(Records from a collection)
Lemma decodes_ByteArray N vlen :
  0 <= vlen -> vlen <> 1 ->
  decodes N (decodeByteArray vlen) rlp (fun v => exists b, v = VByteArray b /\ Forall is_byte b /\ zlen b = vlen).
Proof.
  intros Hv H1. apply decodes_kind.
  - intros s s1 k n hd [Hs _ _] Hs1 Hp _. pose proof (pk_head _ _ _ _ _ Hp) as (Hhd & Hc & Hb).
    pose proof (is_head_length _ _ _ Hhd) as [_ Hn]. destruct k.
    + right. destruct (Z.eqb_spec vlen 0); [by eexists _, s1|].
      destruct (Z.ltb_spec 1 vlen); [by eexists _, s1|lia].
    + destruct (Z.ltb_spec vlen n); [right; by eexists _, s1|].
      destruct (Z.ltb_spec n vlen); [right; by eexists _, s1|]. assert (vlen = n) as -> by lia.
      destruct (readFull_cases (fun slice =>
        if (n =? 1) && (match slice with x :: _ => x <? 128 | [] => false end)
        then throw (wrapStreamError ErrCanonSize) else eret (VByteArray slice)) n s1 Hs1 Hn)
        as [(c & s' & Hz & Hcb & Hc' & Hk & E)|Hf]; [left|by right].
      destruct (Z.eqb_spec n 1); [lia|]. exists (VByteArray c), c. inversion Hhd; subst.
      cbn [rlp]. rewrite rlp_string_head by (unfold short_byte; by destruct (Z.eqb_spec (zlen c) 1)).
      split_and!; [by eauto|done|]. exists s'. by rewrite E.
    + right. by eexists _, s1.
  - intros v (b & -> & Hb & <-) Hl. cbn [rlp] in *. pose proof (string_fits b Hl) as Hu.
    exists KString, (zlen b), (rlp_head 128 (zlen b)), b.
    rewrite rlp_string_head by (unfold short_byte; by destruct (Z.eqb_spec (zlen b) 1)).
    split_and!; [by constructor|done|done|]. intros s s1 rest _ Hs1 Hp _ Er Hr.
    rewrite Z.ltb_irrefl. eapply done_with_readFull; [done..|].
    intros s0. by destruct (Z.eqb_spec (zlen b) 1).
Qed.

(** ** Lists *)

(** [s'] is [s] inside a list of [n] bytes whose header has just been read. *)
Definition entered (n : Z) (s s' : Stream) : Prop :=
  exists s1, consumed (rlp_head 192 n) s s1 /\ is_u64 n /\
    match stack s1 with [] => True | tos :: _ => n <= lsize tos - pos tos end /\
    reader s' = reader s1 /\ remaining s' = remaining s1 /\ limited s' = limited s1 /\
    stack s' = Listpos 0 n :: stack s1 /\ kind s' = None.

Lemma List_enter n hd s s1 :
  peeked KList n hd s s1 -> Stream_Kind s = Ok (inl (KList, n), s1) ->
  exists s', Stream_List s = Ok (inl n, s') /\ entered n s s'.
Proof.
  intros [(Hhd & Hc & _) Hk Hn _ Hf] E. inversion Hhd; subst. unfold Stream_List.
  rewrite (ebind_ok _ _ _ _ _ E). eexists. split; [done|]. exists s1. by split_and!.
Qed.

Lemma List_cases s :
  stream_ok s -> kind s = None -> at_list_end s = false ->
  (exists n s', Stream_List s = Ok (inl n, s') /\ entered n s s') \/ fails Stream_List s.
Proof.
  intros Hs Hk He. destruct (Kind_ok s Hs Hk He) as [(k & n & hd & s1 & E & Hp)|Hf].
  - destruct k; [right|right|left].
    1,2: unfold fails, Stream_List; rewrite (ebind_ok _ _ _ _ _ E); by eexists _, s1.
    exists n. by eapply List_enter.
  - right. by apply fails_ebind.
Qed.

Lemma List_EOL s :
  kind s = None -> at_list_end s = true -> Stream_List s = Ok (inr EOL, set_kinderr s None).
Proof. intros Hk He. unfold Stream_List. by rewrite (ebind_err _ _ _ _ _ (Kind_EOL s Hk He)). Qed.

Lemma List_read n rest s :
  is_u64 n -> stream_ok s -> kind s = None -> reader s = rlp_head 192 n ++ rest ->
  zlen (rlp_head 192 n) + n <= room s -> exists s', Stream_List s = Ok (inl n, s') /\ entered n s s'.
Proof.
  intros Hn Hs Hk Er Hr. destruct (Kind_read KList n _ rest s (head_list n Hn) Hs Hk Er Hr) as [_ (s1 & E & Hp)].
  by eapply List_enter.
Qed.

Lemma entered_ok n s s' : stream_ok s -> entered n s s' -> stream_ok s'.
Proof.
  intros Hs (s1 & Hc & Hn & _ & Er & Em & El & Es & _). destruct (consumed_ok _ _ _ Hs Hc) as [H1 H2 H3 _].
  split; rewrite ?Er, ?Em, ?El, ?Es; try done. cbn. u64_lia.
Qed.

Lemma entered_ready N n s s' : ready (S N) s -> entered n s s' -> ready N s'.
Proof.
  intros [Hs Hk Hf] He. split; [by eapply entered_ok| |].
  - by destruct He as (s1 & _ & _ & _ & _ & _ & _ & _ & ?).
  - destruct He as (s1 & Hc & Hn & _ & -> & _). apply consumed_fuel in Hc.
    pose proof (rlp_head_length 192 n Hn). unfold zlen in *. lia.
Qed.

(** Leaving the list after its whole content has been read. *)
Lemma ListEnd_ok n c s s1 s2 :
  stream_ok s -> entered n s s1 -> consumed c s1 s2 -> zlen c = n ->
  exists s', Stream_ListEnd s2 = Ok (inl tt, s') /\ consumed (rlp_list c) s s' /\ kind s' = None.
Proof.
  intros Hs (s0 & Hc0 & Hn & Hf & Er & Em & El & Es & _) Hc <-.
  pose proof (co_stack _ _ _ Hc) as Hst. rewrite Es in Hst. cbn [advance pos lsize] in Hst.
  rewrite Z.add_0_l in Hst. pose proof (consumed_ok _ _ _ Hs Hc0) as Hs0. pose proof (so_top _ Hs0) as Ht.
  unfold Stream_ListEnd, bind, get, put. rewrite Hst. cbn [pos lsize]. rewrite Z.eqb_refl. cbn [negb].
  eexists. split; [done|]. split; [|done]. apply (consumed_trans _ _ _ s0 _ Hc0).
  split; cbn [set_size set_kind set_stack reader remaining limited stack].
  - rewrite <- Er. by apply co_reader.
  - rewrite (co_remaining _ _ _ Hc), Em. done.
  - rewrite (co_limited _ _ _ Hc), El. done.
  - destruct (stack s0) as [|t l]; [done|]. cbn [top_ok advance] in *.
    rewrite u64_small; [done|]. pose proof (zlen_nonneg c). u64_lia.
  - pose proof (co_room _ _ _ Hc) as Hr. unfold room in *. rewrite Es, Em in Hr. cbn [pos lsize] in Hr.
    destruct (stack s0); lia.
Qed.

Lemma ListEnd_err n c s s1 s2 :
  entered n s s1 -> consumed c s1 s2 -> zlen c <> n -> fails Stream_ListEnd s2.
Proof.
  intros (s0 & _ & _ & _ & _ & _ & _ & Es & _) Hc Hz.
  pose proof (co_stack _ _ _ Hc) as Hst. rewrite Es in Hst. cbn [advance pos lsize] in Hst.
  exists ErrNotAtEOL, s2. unfold Stream_ListEnd, bind, get. rewrite Hst. cbn [pos lsize].
  destruct (Z.eqb_spec (0 + zlen c) n); [lia|done].
Qed.

Definition rlp_elems (l : list rval) : bytes := concat (map rlp l).

Lemma rlp_elems_app l1 l2 : rlp_elems (l1 ++ l2) = rlp_elems l1 ++ rlp_elems l2.
Proof. unfold rlp_elems. by rewrite map_app, concat_app. Qed.

Lemma rlp_elems_cons v l : rlp_elems (v :: l) = rlp v ++ rlp_elems l.
Proof. done. Qed.

(** A decoder of the content of a list of [n] bytes. *)
Record decodes_elems (N : nat) (seq : Z -> M Stream (rres (list rval))) (R : list rval -> Prop) : Prop := {
  el_sound n s below : ready N s -> stack s = Listpos 0 n :: below ->
    (exists l, R l /\ done_with (seq n) (inl l) (rlp_elems l) s) \/ fails (seq n) s;
  el_complete n s below l rest : ready N s -> stack s = Listpos 0 n :: below -> R l ->
    zlen (rlp_elems l) = n -> reader s = rlp_elems l ++ rest -> n <= room s ->
    done_with (seq n) (inl l) (rlp_elems l) s
}.

(** The list decoders of the source are of this form. *)
Definition list_decoder (seq : Z -> M Stream (rres (list rval))) (last : M Stream (rres unit)) : decoder :=
  n <-! wrap Stream_List ;; l <-! seq n ;; last ;;! eret (VList l).

Lemma last_ok (last : M Stream (rres unit)) s u s' :
  last = Stream_ListEnd \/ last = wrap Stream_ListEnd ->
  Stream_ListEnd s = Ok (inl u, s') -> last s = Ok (inl u, s').
Proof. intros [->| ->]; [done|apply wrap_ok]. Qed.

Lemma last_err (last : M Stream (rres unit)) s :
  last = Stream_ListEnd \/ last = wrap Stream_ListEnd -> fails Stream_ListEnd s -> fails last s.
Proof. intros [->| ->]; [done|apply fails_wrap]. Qed.

Lemma rlp_list_item c : zlen (rlp_list c) <= data_max -> is_item (rlp_list c).
Proof.
  unfold rlp_list. rewrite zlen_app. intros Hl.
  pose proof (zlen_nonneg (rlp_head 192 (zlen c))). pose proof (zlen_nonneg c).
  exists KList, (zlen c), (rlp_head 192 (zlen c)), c.
  split_and!; [|done|done]. constructor. unfold data_max in *. u64_lia.
Qed.

Lemma decodes_list N seq last R :
  last = Stream_ListEnd \/ last = wrap Stream_ListEnd ->
  decodes_elems N seq R ->
  decodes (S N) (list_decoder seq last) rlp (fun v => exists l, v = VList l /\ R l).
Proof.
  intros Hlast [HS HC]. unfold list_decoder. split.
  - intros s [Hs Hk _] He. apply done_with_err. eexists.
    rewrite (wrap_err _ _ _ _ (List_EOL s Hk He)).
    split_and!; [done| |done]. by apply consumed_nil.
  - intros s Hr He. pose proof Hr as [Hs Hk _].
    destruct (List_cases s Hs Hk He) as [(n & s1 & E & Hen)|Hf]; [|right; by apply fails_ebind, fails_wrap].
    apply wrap_ok in E. unfold done_with, fails. rewrite (ebind_ok _ _ _ _ _ E).
    pose proof (entered_ready _ _ _ _ Hr Hen) as Hr1. pose proof Hen as (s0 & _ & _ & _ & _ & _ & _ & Es & _).
    destruct (HS n s1 _ Hr1 Es) as [(l & Rl & s2 & E2 & Hc & _)|(e & s2 & E2 & Hee)];
      [|right; exists e, s2; by rewrite (ebind_err _ _ _ _ _ E2)].
    setoid_rewrite (ebind_ok _ _ _ _ _ E2). destruct (Z.eq_dec (zlen (rlp_elems l)) n) as [Hz|Hz].
    + left. destruct (ListEnd_ok n _ s s1 s2 Hs Hen Hc Hz) as (s' & E' & Hc' & Hk').
      exists (VList l). split; [by eauto|]. exists s'.
      by rewrite (ebind_ok _ _ _ _ _ (last_ok _ _ _ _ Hlast E')).
    + right. pose proof (last_err last s2 Hlast (ListEnd_err _ _ _ _ _ Hen Hc Hz)) as (e & s' & E' & Hee).
      exists e, s'. by rewrite (ebind_err _ _ _ _ _ E').
  - intros s v rest Hr (l & -> & Rl) Er Hroom. pose proof Hr as [Hs Hk _].
    change (rlp (VList l)) with (rlp_list (rlp_elems l)) in *. unfold rlp_list in Er, Hroom.
    rewrite zlen_app in Hroom. rewrite <- app_assoc in Er. pose proof (room_reader s Hs).
    destruct (so_data _ Hs) as [_ Hlen]. pose proof (zlen_nonneg (rlp_elems l)).
    assert (is_u64 (zlen (rlp_elems l))) as Hu.
    { pose proof (zlen_nonneg (rlp_head 192 (zlen (rlp_elems l)))). unfold data_max in *. u64_lia. }
    destruct (List_read _ _ s Hu Hs Hk Er Hroom) as (s1 & E & Hen).
    apply wrap_ok in E. unfold done_with. rewrite (ebind_ok _ _ _ _ _ E).
    pose proof (entered_ready _ _ _ _ Hr Hen) as Hr1. pose proof Hen as (s0 & Hc0 & _ & _ & Er0 & Em0 & _ & Es & _).
    destruct (HC _ s1 _ l rest Hr1 Es Rl eq_refl) as (s2 & E2 & Hc & _).
    { rewrite Er0. pose proof (co_reader _ _ _ Hc0) as Er'. rewrite Er in Er'. by apply app_inv_head in Er'. }
    { pose proof (room_consumed _ _ _ Hc0) as Hr0. unfold room in *. rewrite Es. cbn [pos lsize].
      rewrite Em0. destruct (stack s0); lia. }
    rewrite (ebind_ok _ _ _ _ _ E2).
    destruct (ListEnd_ok _ _ s s1 s2 Hs Hen Hc eq_refl) as (s' & E' & Hc' & Hk'). exists s'.
    by rewrite (ebind_ok _ _ _ _ _ (last_ok _ _ _ _ Hlast E')).
  - intros v (l & -> & Rl). apply rlp_list_item.
  - apply absorbs_ebind, absorbs_wrap, absorbs_ebind, absorbs_Kind.
Qed.
Lemma decodes_Interface N : decodes N (decodeInterface N) rlp iface_value.
Proof.
  induction N as [|N IH].
  { split; [intros s [_ _ H]; lia|intros s [_ _ H]; lia|intros s a rest [_ _ H]; lia|apply iface_item|done]. }
  pose proof (decodes_ListSlice N _ _ IH) as HL. pose proof (decodes_Bytes (S N)) as HB.
  assert (forall s1 b c, done_with Stream_Bytes (inl b) c s1 ->
            done_with (b <-! Stream_Bytes ;; eret (VBytes b)) (inl (VBytes b)) c s1) as Hmap.
  { intros s1 b c H. by eapply done_with_map. }
  split; [..|apply iface_item|apply absorbs_ebind, absorbs_Kind].
  - intros s [Hs Hk _] He. apply done_with_err. eexists. rewrite (Kind_EOL s Hk He).
    split_and!; [done| |done]. by apply consumed_nil.
  - intros s Hr He. pose proof Hr as [Hs Hk _]. unfold done_with, fails. cbn [decodeInterface].
    destruct (Kind_ok s Hs Hk He) as [(k & n & hd & s1 & E & Hp)|Hf]; [|right; by apply fails_ebind].
    setoid_rewrite (ebind_ok _ _ _ _ _ E). destruct k.
    3: { rewrite (dec_peek _ _ _ _ HL _ _ _ E). destruct (dec_sound _ _ _ _ HL s Hr He) as [(v & (l & -> & Hl) & H)|H];
         [left|by right]. exists (VList l). split; [by constructor|done]. }
    all: rewrite (absorbs_ebind _ _ (dec_peek _ _ _ _ HB) _ _ _ E);
      destruct (dec_sound _ _ _ _ HB s Hr He) as [(b & Hb & H)|H]; [left|right; by apply fails_ebind];
      exists (VBytes b); split; [by constructor|by apply Hmap].
  - intros s v rest Hr Hv Er Hroom. pose proof Hr as [Hs Hk _].
    assert (zlen (rlp v) <= data_max) as Hmax by (pose proof (room_reader _ Hs); destruct (so_data _ Hs); lia).
    destruct (iface_item v Hv Hmax) as (k & n & hd & c & Hhd & Hz & Ev).
    pose proof Er as Er'. pose proof Hroom as Hroom'. rewrite Ev, zlen_app in Hroom'. rewrite Ev, <- app_assoc in Er'.
    destruct (Kind_read k n hd _ s Hhd Hs Hk Er' ltac:(lia)) as [He (s1 & E & Hp)].
    unfold done_with. cbn [decodeInterface]. rewrite (ebind_ok _ _ _ _ _ E).
    apply iface_cases in Hv as [(l & -> & Hl)|(b & -> & Hb)].
    + destruct (dec_complete _ _ _ _ HL s (VList l) rest Hr (ex_intro _ l (conj eq_refl Hl)) Er Hroom) as (s2 & E2 & H2).
      destruct k; [exfalso..|].
      1,2: revert E2; unfold decodeListSlice, Stream_List, wrap, ebind, bind; by rewrite E.
      exists s2. by rewrite (dec_peek _ _ _ _ HL _ _ _ E).
    + pose proof (dec_complete _ _ _ _ HB s b rest Hr Hb Er Hroom) as H2. destruct k.
      3: { exfalso. destruct H2 as (s2 & E2 & _). revert E2. unfold Stream_Bytes, ebind, bind. by rewrite E. }
      all: rewrite (absorbs_ebind _ _ (dec_peek _ _ _ _ HB) _ _ _ E); by apply Hmap.
Qed.

(** ** Types *)

(** The values of a type, as decoding returns them. *)
Fixpoint has_type (t : rtype) : rval -> Prop :=
  match t with
  | TRaw => fun v => exists b, v = VRaw b /\ is_item b /\ Forall is_byte b
  | TBigInt => fun v => exists i, v = VBigInt i /\ 0 <= i
  | TUint bits => fun v => exists i, v = VUint i /\ 0 <= i < 2 ^ bits
  | TBool => fun v => exists b, v = VBool b
  | TString | TBytes => fun v => exists b, v = VBytes b /\ Forall is_byte b
  | TByteArray vlen => fun v => exists b, v = VByteArray b /\ Forall is_byte b /\ zlen b = Z.of_nat vlen
  | TPtr None t => has_type t
  | TPtr (Some nilKind) t => fun v => v = VNilPtr nilKind \/ has_type t v /\ ~ empty_item (rlp v)
  | TSlice t => fun v => exists l, v = VList l /\ Forall (has_type t) l
  | TArray vlen t => fun v => exists l, v = VList l /\ (Forall (has_type t) l /\ length l = vlen)
  | TStruct ts tail => fun v => exists l, v = VList l /\
      exists l1 l2, l = l1 ++ l2 /\ Forall2 (fun R v => R v) (map has_type ts) l1 /\
        tail_type (match tail with None => None | Some t => Some (has_type t) end) l2
  | TInterface => iface_value
  end.

(** The types covered: the integer types of Go, pointer tags that ask for a
    string or a list, and no array of a single byte (see
    [byte_array_roundtrip]). *)
Fixpoint supported (t : rtype) : Prop :=
  match t with
  | TUint bits => uint_bits bits
  | TByteArray vlen => vlen <> 1%nat
  | TPtr nilOK t => nilOK <> Some KByte /\ supported t
  | TSlice t | TArray _ t => supported t
  | TStruct ts tail => foldr and True (map supported ts) /\ match tail with None => True | Some t => supported t end
  | _ => True
  end.

Section rtype_ind.
Variable P : rtype -> Prop.
Hypothesis HRaw : P TRaw.
Hypothesis HBigInt : P TBigInt.
Hypothesis HUint : forall bits, P (TUint bits).
Hypothesis HBool : P TBool.
Hypothesis HString : P TString.
Hypothesis HBytes : P TBytes.
Hypothesis HByteArray : forall vlen, P (TByteArray vlen).
Hypothesis HPtr : forall nilOK t, P t -> P (TPtr nilOK t).
Hypothesis HSlice : forall t, P t -> P (TSlice t).
Hypothesis HArray : forall vlen t, P t -> P (TArray vlen t).
Hypothesis HStruct : forall ts tail, Forall P ts -> (forall t, tail = Some t -> P t) -> P (TStruct ts tail).
Hypothesis HInterface : P TInterface.

Fixpoint rtype_nested_ind (t : rtype) : P t :=
  match t with
  | TRaw => HRaw
  | TBigInt => HBigInt
  | TUint bits => HUint bits
  | TBool => HBool
  | TString => HString
  | TBytes => HBytes
  | TByteArray vlen => HByteArray vlen
  | TPtr nilOK t => HPtr nilOK t (rtype_nested_ind t)
  | TSlice t => HSlice t (rtype_nested_ind t)
  | TArray vlen t => HArray vlen t (rtype_nested_ind t)
  | TStruct ts tail =>
      HStruct ts tail
        ((fix all (l : list rtype) : Forall P l :=
            match l with
            | [] => Forall_nil_2 _
            | t :: l => Forall_cons_2 _ _ _ (rtype_nested_ind t) (all l)
            end) ts)
        (match tail as o return (forall t, o = Some t -> P t) with
         | None => fun t H => match H with end
         | Some t0 => fun t H => match H in _ = o return (match o with Some t => P t | None => True end) with
                                 | eq_refl => rtype_nested_ind t0 end
         end)
  | TInterface => HInterface
  end.
End rtype_ind.

Lemma decodes_value {A} N (m : M Stream (rres A)) (f : A -> rval) enc R R' :
  decodes N m enc R -> (forall a, rlp (f a) = enc a) -> (forall v, R' v <-> exists a, v = f a /\ R a) ->
  decodes N (a <-! m ;; eret (f a)) rlp R'.
Proof.
  intros Hd He HR. eapply decodes_map; [exact Hd|..].
  - intros a Ra. left. exists (f a). split_and!; [apply HR; by eauto|done|done].
  - intros v (a & -> & Ra)%HR. exists a. by split_and!.
Qed.

Lemma decodes_BigInt N : decodes N decodeBigInt rlp (has_type TBigInt).
Proof.
  eapply decodes_map; [apply decodes_wrap, decodes_Bytes|..].
  - intros b Hb. destruct b as [|x b].
    + left. exists (VBigInt 0). split_and!; [by exists 0|done|done].
    + destruct (Z.eqb_spec x 0) as [->|Hx]; [right; by exists (wrapStreamError ErrCanonInt)|left].
      exists (VBigInt (be_val (x :: b))). split_and!; [| |done].
      * eexists. split; [done|]. by apply be_val_bound.
      * cbn [rlp]. by rewrite be_min_be_val.
  - intros v (i & -> & Hi). exists (be_min i). split_and!; [apply be_min_bytes|done|].
    intros s. pose proof (be_min_leading i) as Hl. rewrite <- (be_val_be_min i) at 3 by done.
    destruct (be_min i) as [|x b]; [done|]. cbn [leading_ok] in Hl.
    by destruct (Z.eqb_spec x 0).
Qed.

Lemma decodes_Bool N : decodes N decodeBool rlp (has_type TBool).
Proof.
  apply decodes_value with (enc := fun b : bool => rlp_string (be_min (if b then 1 else 0))) (R := fun _ => True);
    [|done|by split; [intros [b ->]; eauto|intros (b & -> & _); exists b]].
  apply decodes_wrap. eapply decodes_map; [apply (decodes_uint N 8); by left|..].
  - intros i Hi. destruct (Z.eqb_spec i 0) as [->|]; [left; by exists false|].
    destruct (Z.eqb_spec i 1) as [->|]; [left; by exists true|right; by exists (ErrInvalidBool i)].
  - intros b _. exists (if b then 1 else 0). destruct b; split_and!; done.
Qed.

(** ** Correctness of the decoders *)

Lemma makeDecoder_struct N ts tail :
  makeDecoder N (TStruct ts tail) =
  makeStructDecoder (map (makeDecoder N) ts)
    (tail_decoder N (match tail with None => None | Some t => Some (makeDecoder N t) end)).
Proof. by destruct tail. Qed.

Lemma fields_decode N ts :
  Forall (fun t => supported t -> decodes N (makeDecoder N t) rlp (has_type t)) ts ->
  foldr and True (map supported ts) ->
  Forall2 (fun d R => decodes N d rlp R) (map (makeDecoder N) ts) (map has_type ts).
Proof.
  induction 1 as [|t ts Ht _ IH]; cbn [map foldr]; [constructor|].
  intros [Hs Hss]. constructor; auto.
Qed.

Lemma makeDecoder_correct N t : supported t -> decodes N (makeDecoder N t) rlp (has_type t).
Proof.
  induction t as [| |bits| | | |vlen|nilOK t IH|t IH|vlen t IH|ts tail IHs IHt|] using rtype_nested_ind;
    intros Hsup.
  - by apply (decodes_value _ _ VRaw _ _ _ (decodes_Raw N)).
  - apply decodes_BigInt.
  - by apply (decodes_value _ _ VUint _ _ _ (decodes_wrap _ _ _ _ (decodes_uint N bits Hsup))).
  - apply decodes_Bool.
  - by apply (decodes_value _ _ VBytes _ _ _ (decodes_wrap _ _ _ _ (decodes_Bytes N))).
  - by apply (decodes_value _ _ VBytes _ _ _ (decodes_wrap _ _ _ _ (decodes_Bytes N))).
  - apply decodes_ByteArray; [lia|]. cbn in Hsup. lia.
  - destruct Hsup as [Hk Hsup]. destruct nilOK as [k|]; [|by apply IH].
    apply decodes_NilPtr; [congruence|by apply IH].
  - eapply decodes_le; [|apply decodes_ListSlice, IH, Hsup]. lia.
  - eapply decodes_le; [|apply decodes_ListArray, IH, Hsup]. lia.
  - destruct Hsup as [Hs Ht]. rewrite makeDecoder_struct. eapply decodes_le; [|apply decodes_Struct].
    + lia.
    + by apply fields_decode.
    + destruct tail as [t|]; constructor. by apply IHt.
  - apply decodes_Interface.
Qed.

Lemma Reset_ready b N : data_ok b -> (length b < N)%nat -> ready N (Reset b (zlen b)).
Proof.
  intros Hb HN. split; [|done|done]. split; [done| |done|done]. cbn.
  pose proof (zlen_nonneg b). destruct (Z.ltb_spec 0 (zlen b)); done.
Qed.

(** ** Encodable values *)

Lemma iface_encodable v : iface_value v -> encodable v.
Proof.
  induction v as [b|b|i|b|i|b| |k|l IH] using rval_nested_ind; intros Hv; inversion Hv as [? Hb|? Hl]; subst; [done|].
  clear Hv. cbn [encodable]. induction Hl as [|v l Hv Hl IHl]; [done|].
  apply Forall_cons in IH as [IHv IH]. cbn. auto.
Qed.

Lemma list_encodable (R : rval -> Prop) l :
  (forall v, R v -> encodable v) -> Forall R l -> encodable (VList l).
Proof. intros H Hl. cbn [encodable]. induction Hl as [|v l Hv Hl IH]; [done|]. cbn. auto. Qed.

Lemma encodable_app l1 l2 : encodable (VList l1) -> encodable (VList l2) -> encodable (VList (l1 ++ l2)).
Proof. cbn [encodable]. induction l1 as [|v l1 IH]; cbn; [done|]. intros [H1 H2] H3. auto. Qed.

Lemma has_type_encodable t v : supported t -> has_type t v -> encodable v.
Proof.
  revert v. induction t as [| |bits| | | |vlen|nilOK t IH|t IH|vlen t IH|ts tail IHs IHt|] using rtype_nested_ind;
    intros v Hsup; cbn [has_type].
  - by intros (b & -> & _ & ?).
  - by intros (i & -> & ?).
  - intros (i & -> & Hi). cbn. pose proof (uint_bits_pow bits Hsup) as [Hp H8].
    pose proof (Z.pow_le_mono_r 256 (bits / 8) 8 ltac:(lia) ltac:(lia)) as Hle.
    change (256 ^ 8) with two64 in Hle. unfold is_u64. lia.
  - by intros (b & ->).
  - by intros (b & -> & ?).
  - by intros (b & -> & ?).
  - by intros (b & -> & ? & _).
  - destruct Hsup as [_ Hsup]. destruct nilOK as [k|]; [|by apply IH].
    intros [->|[H _]]; [done|by apply IH].
  - intros (l & -> & H). eapply list_encodable; [|done]. intros v. by apply IH.
  - intros (l & -> & H & _). eapply list_encodable; [|done]. intros v. by apply IH.
  - destruct Hsup as [Hs Ht]. intros (l & -> & l1 & l2 & -> & H1 & H2). apply encodable_app.
    + clear H2 IHt. revert l1 Hs H1. induction IHs as [|t ts Hd _ IH]; intros l1 Hs H1;
        inversion H1 as [|? v ? l Hv Hl]; subst; [done|].
      cbn in Hs. destruct Hs as [Hs1 Hs2]. split; [by apply Hd|by apply IH].
    + destruct tail as [t|]; cbn in H2; [|by subst]. eapply list_encodable; [|done]. intros v. by apply IHt.
  - apply iface_encodable.
Qed.

(** ** DecodeBytes *)

Section DecodeBytes.
Context (fuel : nat) (t : rtype) (b : bytes).
Hypothesis Ht : supported t.
Hypothesis Hb : data_ok b.
Hypothesis Hfuel : (length b < fuel)%nat.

● **What needs to be done**:
Copy out, exactly and alone, the lines of the entries above between the ones holding "split_and!; [|done|done]. constructor." and "intros Hlast [HS", inclusive.

● **Exercise solution**:
  split_and!; [|done|done]. constructor. unfold data_max in *. u64_lia.
Qed.

Lemma decodes_list N seq last R :
  last = Stream_ListEnd \/ last = wrap Stream_ListEnd ->
  decodes_elems N seq R ->
  decodes (S N) (list_decoder seq last) rlp (fun v => exists l, v = VList l /\ R l).
Proof.
  intros Hlast [HS HC]. unfold list_decoder. split.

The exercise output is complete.